Scan the entries for lines with "ObservedDisk" and say how many there are, with nothing more.

— Saved data entries —
--

(* ===== verification/StorageTypes.v ===== *)
(** The reading of a machine as the API stores it: local storage stacks,
    disks, BMC inventory and links (api/frame/v1beta1/localstorage_types.go,
    framemachine_types.go, machinenetwork_types.go) and the two health
    policies. A pointer field is an [option], a slice a [list]; a stack's
    state is the string the agent wrote, known or not. *)
From stdpp Require Import base tactics strings list gmap.
From Stdlib Require Import ZArith.
From S2P Require Import Prelude GoTime.

Open Scope Z_scope.

Definition StackState : Type := string.
Definition StackPresent : StackState := "present".
Definition StackAbsent : StackState := "absent".
Definition StackError : StackState := "error".
Definition StackBusy : StackState := "busy".

Record ZVdev := mkZVdev {
  zv_Name : string;
  zv_Depth : Z;
  zv_State : string;
  zv_ReadErrors : Z;
  zv_WriteErrors : Z;
  zv_ChecksumErrors : Z;
  zv_Note : string
}.

Record ZPool := mkZPool {
  zp_Name : string;
  zp_Health : string;
  zp_SizeBytes : Z;
  zp_AllocatedBytes : Z;
  zp_FreeBytes : Z;
  zp_FragmentationPercent : option Z;
  zp_CapacityPercent : option Z;
  zp_Scan : string;
  zp_ScrubErrors : option Z;
  zp_LastScrub : string;
  zp_Errors : string;
  zp_Vdevs : list ZVdev;
  zp_VdevsOmitted : Z
}.

Record ZFSDataset := mkZFSDataset {
  zd_Name : string;
  zd_Type : string;
  zd_UsedBytes : Z;
  zd_AvailBytes : Z;
  zd_ReferBytes : Z;
  zd_MountPoint : string
}.

Record ZFSStatus := mkZFSStatus {
  zfs_State : StackState;
  zfs_ReadAt : option time;
  zfs_Error : string;
  zfs_Pools : list ZPool;
  zfs_PoolsOmitted : Z;
  zfs_Datasets : list ZFSDataset;
  zfs_DatasetsOmitted : Z
}.

Record MDMember := mkMDMember {
  mdm_Device : string;
  mdm_Serial : string;
  mdm_Failed : bool;
  mdm_Spare : bool
}.

Record MDArray := mkMDArray {
  mda_Name : string;
  mda_Level : string;
  mda_State : string;
  mda_RaidDisks : Z;
  mda_ActiveDisks : Z;
  mda_Slots : string;
  mda_Degraded : bool;
  mda_Sync : string;
  mda_Members : list MDMember;
  mda_MembersOmitted : Z
}.

Record MDStatus := mkMDStatus {
  md_State : StackState;
  md_ReadAt : option time;
  md_Error : string;
  md_Arrays : list MDArray;
  md_ArraysOmitted : Z
}.

Record LVMPhysicalVolume := mkLVMPhysicalVolume {
  pv_Name : string;
  pv_VG : string;
  pv_SizeBytes : Z;
  pv_FreeBytes : Z;
  pv_Attr : string;
  pv_Serial : string
}.

Record LVMVolumeGroup := mkLVMVolumeGroup {
  vg_Name : string;
  vg_SizeBytes : Z;
  vg_FreeBytes : Z;
  vg_PVCount : Z;
  vg_LVCount : Z;
  vg_Attr : string
}.

Record LVMLogicalVolume := mkLVMLogicalVolume {
  lv_Name : string;
  lv_VG : string;
  lv_SizeBytes : Z;
  lv_Attr : string;
  lv_SegType : string;
  lv_DataPercent : string
}.

Record LVMStatus := mkLVMStatus {
  lvm_State : StackState;
  lvm_ReadAt : option time;
  lvm_Error : string;
  lvm_PVs : list LVMPhysicalVolume;
  lvm_VGs : list LVMVolumeGroup;
  lvm_LVs : list LVMLogicalVolume;
  lvm_Omitted : Z
}.

Record LocalStorage := mkLocalStorage {
  ls_ZFS : ZFSStatus;
  ls_MD : MDStatus;
  ls_LVM : LVMStatus
}.

Record ProcessorInfo := mkProcessorInfo {
  pr_Socket : string;
  pr_Model : string;
  pr_Cores : Z;
  pr_Threads : Z
}.

Record MemoryModuleInfo := mkMemoryModuleInfo {
  mm_Slot : string;
  mm_SizeMiB : Z;
  mm_Type : string;
  mm_Manufacturer : string
}.

Record DriveInfo := mkDriveInfo {
  dr_Name : string;
  dr_Model : string;
  dr_SizeGB : Z;
  dr_Protocol : string;
  dr_Health : string;
  dr_SerialNumber : string;
  dr_Location : string;
  dr_MediaType : string;
  dr_StatusReasons : list string;
  dr_Firmware : string;
  dr_RotationSpeedRPM : Z;
  dr_LinkSpeedMbps : Z;
  dr_TemperatureCelsius : option Z;
  dr_PowerOnHours : option Z;
  dr_SSDEnduranceUsedPercent : option Z
}.

Record StorageControllerInfo := mkStorageControllerInfo {
  sc_Location : string;
  sc_Model : string;
  sc_Firmware : string;
  sc_Health : string;
  sc_BackupPowerStatus : string;
  sc_CacheStatus : string
}.

Record NetworkAdapterInfo := mkNetworkAdapterInfo {
  na_Name : string;
  na_MAC : string;
  na_Status : string
}.

Record MachineInventory := mkMachineInventory {
  inv_Manufacturer : string;
  inv_Model : string;
  inv_SerialNumber : string;
  inv_BIOSVersion : string;
  inv_BMCFirmware : string;
  inv_Processors : list ProcessorInfo;
  inv_MemoryModules : list MemoryModuleInfo;
  inv_TotalMemoryGiB : Z;
  inv_Drives : list DriveInfo;
  inv_StorageControllers : list StorageControllerInfo;
  inv_NetworkAdapters : list NetworkAdapterInfo
}.

Record DiskSMART := mkDiskSMART {
  sm_ReadAt : option time;
  sm_Passed : option bool;
  sm_WearUsedPercent : option Z;
  sm_Error : string
}.

Record ObservedDisk := mkObservedDisk {
  od_Path : string;
  od_SerialNumber : string;
  od_SizeGB : Z;
  od_Occupancy : string;
  od_WWN : string;
  od_ByIDPath : string;
  od_Model : string;
  od_Rotational : option bool;
  od_MountPoint : string;
  od_FSType : string;
  od_Members : list string;
  od_SMART : option DiskSMART
}.

Record DiskDivergence := mkDiskDivergence {
  dd_SerialNumber : string;
  dd_Reason : string;
  dd_Detail : string
}.

Record MachineStorage := mkMachineStorage {
  ms_Observed : list ObservedDisk;
  ms_Divergences : list DiskDivergence;
  ms_ObservedAt : option time;
  ms_Local : option LocalStorage
}.

Record LinkTraffic := mkLinkTraffic {
  lt_HistorySeconds : Z;
  lt_RxBytesPerSecond : Z;
  lt_TxBytesPerSecond : Z;
  lt_PeakRxBytesPerSecond : Z;
  lt_PeakTxBytesPerSecond : Z;
  lt_CapacityMbps : option Z;
  lt_UtilizationPercent : option Z;
  lt_SustainedUtilizationPercent : option Z;
  lt_PeakUtilizationPercent : option Z;
  lt_ErrorsPerMinute : Z;
  lt_DropsPerMinute : Z
}.

Record NetworkInterface := mkNetworkInterface {
  ni_Name : string;
  ni_OperState : string;
  ni_SpeedMbps : option Z;
  ni_Duplex : string;
  ni_MTU : Z;
  ni_Master : string;
  ni_RxErrors : Z;
  ni_TxErrors : Z;
  ni_RxDropped : Z;
  ni_TxDropped : Z;
  ni_Traffic : option LinkTraffic
}.

Record BondMember := mkBondMember {
  bm_Name : string;
  bm_MIIStatus : string;
  bm_State : string;
  bm_LinkFailures : Z;
  bm_AggregatorID : Z
}.

Record NetworkBond := mkNetworkBond {
  nb_Name : string;
  nb_Mode : string;
  nb_MIIStatus : string;
  nb_MTU : Z;
  nb_AggregatorID : Z;
  nb_PortsInAggregator : Z;
  nb_Traffic : option LinkTraffic;
  nb_PartnerMAC : string;
  nb_Members : list BondMember;
  nb_MembersOmitted : Z;
  nb_MembersUnread : bool;
  nb_AdminDown : bool
}.

Record MachineNetwork := mkMachineNetwork {
  mn_ObservedAt : option time;
  mn_Error : string;
  mn_Interfaces : list NetworkInterface;
  mn_InterfacesOmitted : Z;
  mn_Bonds : list NetworkBond;
  mn_BondsOmitted : Z
}.

Record ExpectedLink := mkExpectedLink {
  el_Node : string;
  el_Interface : string;
  el_SpeedMbps : Z;
  el_Members : Z
}.

Record NetworkHealthPolicySpec := mkNetworkHealthPolicySpec {
  nhp_MinLinkSpeedMbps : Z;
  nhp_LinkSaturatedPercent : Z;
  nhp_LinkErrorsPerMinute : Z;
  nhp_Links : list ExpectedLink
}.

Record StorageHealthPolicySpec := mkStorageHealthPolicySpec {
  shp_ZFSCapacityPercent : Z;
  shp_SSDWearPercent : Z
}.

(** The parts of FrameMachineStatus the health checks read. *)
Record MachineReading := mkMachineReading {
  st_Inventory : option MachineInventory;
  st_Storage : option MachineStorage;
  st_Network : option MachineNetwork
}.

Definition DefaultZFSCapacityPercent : Z := 80.
Definition DefaultSSDWearPercent : Z := 80.
Definition DefaultMinLinkSpeedMbps : Z := 1000.
Definition DefaultLinkSaturatedPercent : Z := 80.
Definition DefaultLinkErrorsPerMinute : Z := 1.
Lemma assessMD_stage md open a : emits_on Q ScopeMD [CheckDegraded] -> stage Q [ScopeMD] a (assessMD md open a).
Proof using.
  intros HQ. unfold assessMD. cbv zeta. case_bool_decide; [apply stage_set_unread; set_solver|]. apply stage_read.
  step_tac; (apply step_foldl; [intros; step_tac; apply HQ; [done|set_solver]|apply step_refl]).
Qed.
Lemma assessZFS_stage z t open a :
  emits_on Q ScopeZFS [CheckDegraded; CheckScrubErrors; CheckCapacityHigh] -> stage Q [ScopeZFS] a (assessZFS z t open a).
Proof using.
  intros HQ. unfold assessZFS. cbv zeta. case_bool_decide; [apply stage_set_unread; set_solver|]. apply stage_read.
  step_tac; (apply step_foldl; [intros; by apply step_assessPool|apply step_refl]).
Qed.
Lemma assessDrives_stage inv s t fresh open a :
  emits_on Q ScopeDrives [CheckWearHigh] -> stage Q [ScopeDrives] a (assessDrives inv s t fresh open a).
Proof using.
  intros HQ. unfold assessDrives. cbv zeta. case_match; [apply stage_set_unread; set_solver|].
  destruct (match inv with None => [] | Some i => inv_Drives i end) as [|d l] eqn:E; [apply stage_set_unread; set_solver|].
  apply stage_read. step_tac; (apply step_foldl; [intros; by apply step_assessDrive|apply step_refl]).
Qed.
Lemma assessSMART_stage s inv t open a :
  emits_on Q ScopeSMART [CheckDegraded; CheckWearHigh] -> stage Q [ScopeSMART] a (assessSMART s inv t open a).
Proof using.
  intros HQ. unfold assessSMART. cbv zeta. destruct s as [s|]; [|apply stage_read, step_refl]. apply stage_read.
  case_match.
  - apply step_foldl; [intros; step_tac|apply step_refl].
  - step_tac; (apply step_foldl; [intros; by apply step_assessDisk|apply step_refl]).
Qed.
Lemma assessNetwork_stage `{RangeOrder} n e open now a :
  emits_on Q ScopeNet net_checks -> emits_on Q ScopeNetExpected [CheckNetDegraded] ->
  stage Q [ScopeNet; ScopeNetExpected] a (assessNetwork n e open now a).
Proof using.
  intros HQ HQe.
  assert (Hun : forall why, stage Q [ScopeNet; ScopeNetExpected] a (net_unread why a)).
  { intros why. apply stage_unread; [done| |].
    - etransitivity; apply set_unread_grows.
    - intros s Hs. unfold net_unread. simpl. rewrite !lookup_insert_ne; set_solver. }
  unfold assessNetwork. repeat (case_bool_decide; [apply Hun|]). destruct n as [n|]; [|apply Hun].
  repeat (case_bool_decide; [apply Hun|]). case_match; [apply Hun|]. cbv zeta. apply stage_read.
  assert (Hl : forall listed cut x, step Q a x -> step Q a
       (holdUnlisted open ScopeNet (listed_links n) (foldl (assessExpected listed cut open) x (range_links (ne_Links e))))).
  { intros. apply step_unlisted, step_foldl; [|done]. intros. unfold assessExpected. step_tac. apply HQe; [done|cbn; set_solver]. }
  assert (Hx : step Q a
    (foldl (fun a b => assessBond b e open a) (foldl (fun a i => assessInterface i e open a) a (mn_Interfaces n)) (mn_Bonds n))).
  { apply step_foldl; [intros; by apply step_assessBond|].
    apply step_foldl; [intros; by apply step_assessInterface|apply step_refl]. }
  repeat case_match; simplify_eq/=; apply Hl; by step_tac.
Qed.
End Stages.
(** Serial, then reason; the comparison of both SliceStable calls. *)
Definition divergence_leb (a b : DiskDivergence) : bool :=
  if bool_decide (dd_SerialNumber a = dd_SerialNumber b) then str_leb (dd_Reason a) (dd_Reason b)
  else str_leb (dd_SerialNumber a) (dd_SerialNumber b).

Definition priority : list string := ["bmc-only"; "mismatch"; "os-only"].
Definition with_reason (out : list DiskDivergence) (reason : string) : list DiskDivergence :=
  List.filter (fun d => bool_decide (dd_Reason d = reason)) out.

Definition Join (bmc : list DriveInfo) (observed : list ObservedDisk) : list DiskDivergence :=
  let out := sort_by divergence_leb (divergences bmc observed) in
  if (length out <=? MaxDivergences)%nat then out
  else sort_by divergence_leb (take MaxDivergences (flat_map (with_reason out) priority)).

(** ** Bounds and order *)

Lemma divergence_leb_total a b : divergence_leb a b = true \/ divergence_leb b a = true.
Proof.
  unfold divergence_leb. destruct (decide (dd_SerialNumber a = dd_SerialNumber b)) as [E|E].
  - rewrite E, !bool_decide_true by done. apply str_leb_total.
  - rewrite !bool_decide_false by congruence. apply str_leb_total.
Qed.

Lemma divergence_leb_trans a b c : divergence_leb a b = true -> divergence_leb b c = true -> divergence_leb a c = true.
Proof.
  unfold divergence_leb.
  destruct (decide (dd_SerialNumber a = dd_SerialNumber b)) as [E1|E1];
    [rewrite (bool_decide_true (dd_SerialNumber a = dd_SerialNumber b)) by done
    |rewrite (bool_decide_false (dd_SerialNumber a = dd_SerialNumber b)) by done];
  destruct (decide (dd_SerialNumber b = dd_SerialNumber c)) as [E2|E2];
    [rewrite (bool_decide_true (dd_SerialNumber b = dd_SerialNumber c)) by done
    |rewrite (bool_decide_false (dd_SerialNumber b = dd_SerialNumber c)) by done
    |rewrite (bool_decide_true (dd_SerialNumber b = dd_SerialNumber c)) by done
    |rewrite (bool_decide_false (dd_SerialNumber b = dd_SerialNumber c)) by done].
  - rewrite bool_decide_true by congruence. apply str_leb_trans.
  - rewrite bool_decide_false by congruence. intros _. by rewrite E1.
  - rewrite bool_decide_false by congruence. rewrite E2. done.
  - intros L1 L2. case_bool_decide as E3; [|by eapply str_leb_trans].
    exfalso. apply E1, str_leb_antisym; [done|]. by rewrite E3.
Qed.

--

— Task output —
3